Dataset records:

▼

Definition ngx_http_huff_decode_codes_84 : list (list huff_decode_code) :=
  [ [HD 1 1 0 0; HD 22 1 0 1; HD 1 1 36 0; HD 22 1 36 1;
      HD 1 1 64 0; HD 22 1 64 1; HD 1 1 91 0; HD 22 1 91 1;
      HD 1 1 93 0; HD 22 1 93 1; HD 1 1 126 0; HD 22 1 126 1;
      HD 0 1 94 1; HD 0 1 125 1; HD 93 0 0 0; HD 94 0 0 1];
    [HD 2 1 0 0; HD 9 1 0 0; HD 23 1 0 0; HD 40 1 0 1;
      HD 2 1 36 0; HD 9 1 36 0; HD 23 1 36 0; HD 40 1 36 1;
      HD 2 1 64 0; HD 9 1 64 0; HD 23 1 64 0; HD 40 1 64 1;
      HD 2 1 91 0; HD 9 1 91 0; HD 23 1 91 0; HD 40 1 91 1];
    [HD 3 1 0 0; HD 6 1 0 0; HD 10 1 0 0; HD 15 1 0 0;
      HD 24 1 0 0; HD 31 1 0 0; HD 41 1 0 0; HD 56 1 0 1;
      HD 3 1 36 0; HD 6 1 36 0; HD 10 1 36 0; HD 15 1 36 0;
      HD 24 1 36 0; HD 31 1 36 0; HD 41 1 36 0; HD 56 1 36 1];
    [HD 3 1 64 0; HD 6 1 64 0; HD 10 1 64 0; HD 15 1 64 0;
      HD 24 1 64 0; HD 31 1 64 0; HD 41 1 64 0; HD 56 1 64 1;
      HD 3 1 91 0; HD 6 1 91 0; HD 10 1 91 0; HD 15 1 91 0;
      HD 24 1 91 0; HD 31 1 91 0; HD 41 1 91 0; HD 56 1 91 1];
    [HD 2 1 93 0; HD 9 1 93 0; HD 23 1 93 0; HD 40 1 93 1;
      HD 2 1 126 0; HD 9 1 126 0; HD 23 1 126 0; HD 40 1 126 1;
      HD 1 1 94 0; HD 22 1 94 1; HD 1 1 125 0; HD 22 1 125 1;
      HD 0 1 60 1; HD 0 1 96 1; HD 0 1 123 1; HD 95 0 0 1];
    [HD 3 1 93 0; HD 6 1 93 0; HD 10 1 93 0; HD 15 1 93 0;
      HD 24 1 93 0; HD 31 1 93 0; HD 41 1 93 0; HD 56 1 93 1;
      HD 3 1 126 0; HD 6 1 126 0; HD 10 1 126 0; HD 15 1 126 0;
      HD 24 1 126 0; HD 31 1 126 0; HD 41 1 126 0; HD 56 1 126 1];
    [HD 2 1 94 0; HD 9 1 94 0; HD 23 1 94 0; HD 40 1 94 1;
      HD 2 1 125 0; HD 9 1 125 0; HD 23 1 125 0; HD 40 1 125 1;
      HD 1 1 60 0; HD 22 1 60 1; HD 1 1 96 0; HD 22 1 96 1;
      HD 1 1 123 0; HD 22 1 123 1; HD 96 0 0 0; HD 110 0 0 1];
    [HD 3 1 94 0; HD 6 1 94 0; HD 10 1 94 0; HD 15 1 94 0;
      HD 24 1 94 0; HD 31 1 94 0; HD 41 1 94 0; HD 56 1 94 1;
      HD 3 1 125 0; HD 6 1 125 0; HD 10 1 125 0; HD 15 1 125 0;
      HD 24 1 125 0; HD 31 1 125 0; HD 41 1 125 0; HD 56 1 125 1];
    [HD 2 1 60 0; HD 9 1 60 0; HD 23 1 60 0; HD 40 1 60 1;
      HD 2 1 96 0; HD 9 1 96 0; HD 23 1 96 0; HD 40 1 96 1;
      HD 2 1 123 0; HD 9 1 123 0; HD 23 1 123 0; HD 40 1 123 1;
      HD 97 0 0 0; HD 101 0 0 0; HD 111 0 0 0; HD 133 0 0 1];
    [HD 3 1 60 0; HD 6 1 60 0; HD 10 1 60 0; HD 15 1 60 0;
      HD 24 1 60 0; HD 31 1 60 0; HD 41 1 60 0; HD 56 1 60 1;
      HD 3 1 96 0; HD 6 1 96 0; HD 10 1 96 0; HD 15 1 96 0;
      HD 24 1 96 0; HD 31 1 96 0; HD 41 1 96 0; HD 56 1 96 1];
    [HD 3 1 123 0; HD 6 1 123 0; HD 10 1 123 0; HD 15 1 123 0;
      HD 24 1 123 0; HD 31 1 123 0; HD 41 1 123 0; HD 56 1 123 1;
      HD 98 0 0 0; HD 99 0 0 0; HD 102 0 0 0; HD 105 0 0 0;
      HD 112 0 0 0; HD 119 0 0 0; HD 134 0 0 0; HD 153 0 0 1];
    [HD 0 1 92 1; HD 0 1 195 1; HD 0 1 208 1; HD 100 0 0 0;
      HD 103 0 0 0; HD 104 0 0 0; HD 106 0 0 0; HD 107 0 0 0;
      HD 113 0 0 0; HD 116 0 0 0; HD 120 0 0 0; HD 126 0 0 0;
      HD 135 0 0 0; HD 142 0 0 0; HD 154 0 0 0; HD 169 0 0 1];
    [HD 1 1 92 0; HD 22 1 92 1; HD 1 1 195 0; HD 22 1 195 1;
      HD 1 1 208 0; HD 22 1 208 1; HD 0 1 128 1; HD 0 1 130 1;
      HD 0 1 131 1; HD 0 1 162 1; HD 0 1 184 1; HD 0 1 194 1;
      HD 0 1 224 1; HD 0 1 226 1; HD 108 0 0 0; HD 109 0 0 0];
    [HD 2 1 92 0; HD 9 1 92 0; HD 23 1 92 0; HD 40 1 92 1;
      HD 2 1 195 0; HD 9 1 195 0; HD 23 1 195 0; HD 40 1 195 1;
      HD 2 1 208 0; HD 9 1 208 0; HD 23 1 208 0; HD 40 1 208 1;
      HD 1 1 128 0; HD 22 1 128 1; HD 1 1 130 0; HD 22 1 130 1] ].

▲

> **What the exercise asks**
Set down only the lines from the line with "[HD 3 1 123" through the last line of the data above, keeping both the first and the last.

> **Solution for this task**
    [HD 3 1 123 0; HD 6 1 123 0; HD 10 1 123 0; HD 15 1 123 0;
      HD 24 1 123 0; HD 31 1 123 0; HD 41 1 123 0; HD 56 1 123 1;
      HD 98 0 0 0; HD 99 0 0 0; HD 102 0 0 0; HD 105 0 0 0;
      HD 112 0 0 0; HD 119 0 0 0; HD 134 0 0 0; HD 153 0 0 1];
    [HD 0 1 92 1; HD 0 1 195 1; HD 0 1 208 1; HD 100 0 0 0;
      HD 103 0 0 0; HD 104 0 0 0; HD 106 0 0 0; HD 107 0 0 0;
      HD 113 0 0 0; HD 116 0 0 0; HD 120 0 0 0; HD 126 0 0 0;
      HD 135 0 0 0; HD 142 0 0 0; HD 154 0 0 0; HD 169 0 0 1];
    [HD 1 1 92 0; HD 22 1 92 1; HD 1 1 195 0; HD 22 1 195 1;
      HD 1 1 208 0; HD 22 1 208 1; HD 0 1 128 1; HD 0 1 130 1;
      HD 0 1 131 1; HD 0 1 162 1; HD 0 1 184 1; HD 0 1 194 1;
      HD 0 1 224 1; HD 0 1 226 1; HD 108 0 0 0; HD 109 0 0 0];
    [HD 2 1 92 0; HD 9 1 92 0; HD 23 1 92 0; HD 40 1 92 1;
      HD 2 1 195 0; HD 9 1 195 0; HD 23 1 195 0; HD 40 1 195 1;
      HD 2 1 208 0; HD 9 1 208 0; HD 23 1 208 0; HD 40 1 208 1;
      HD 1 1 128 0; HD 22 1 128 1; HD 1 1 130 0; HD 22 1 130 1] ].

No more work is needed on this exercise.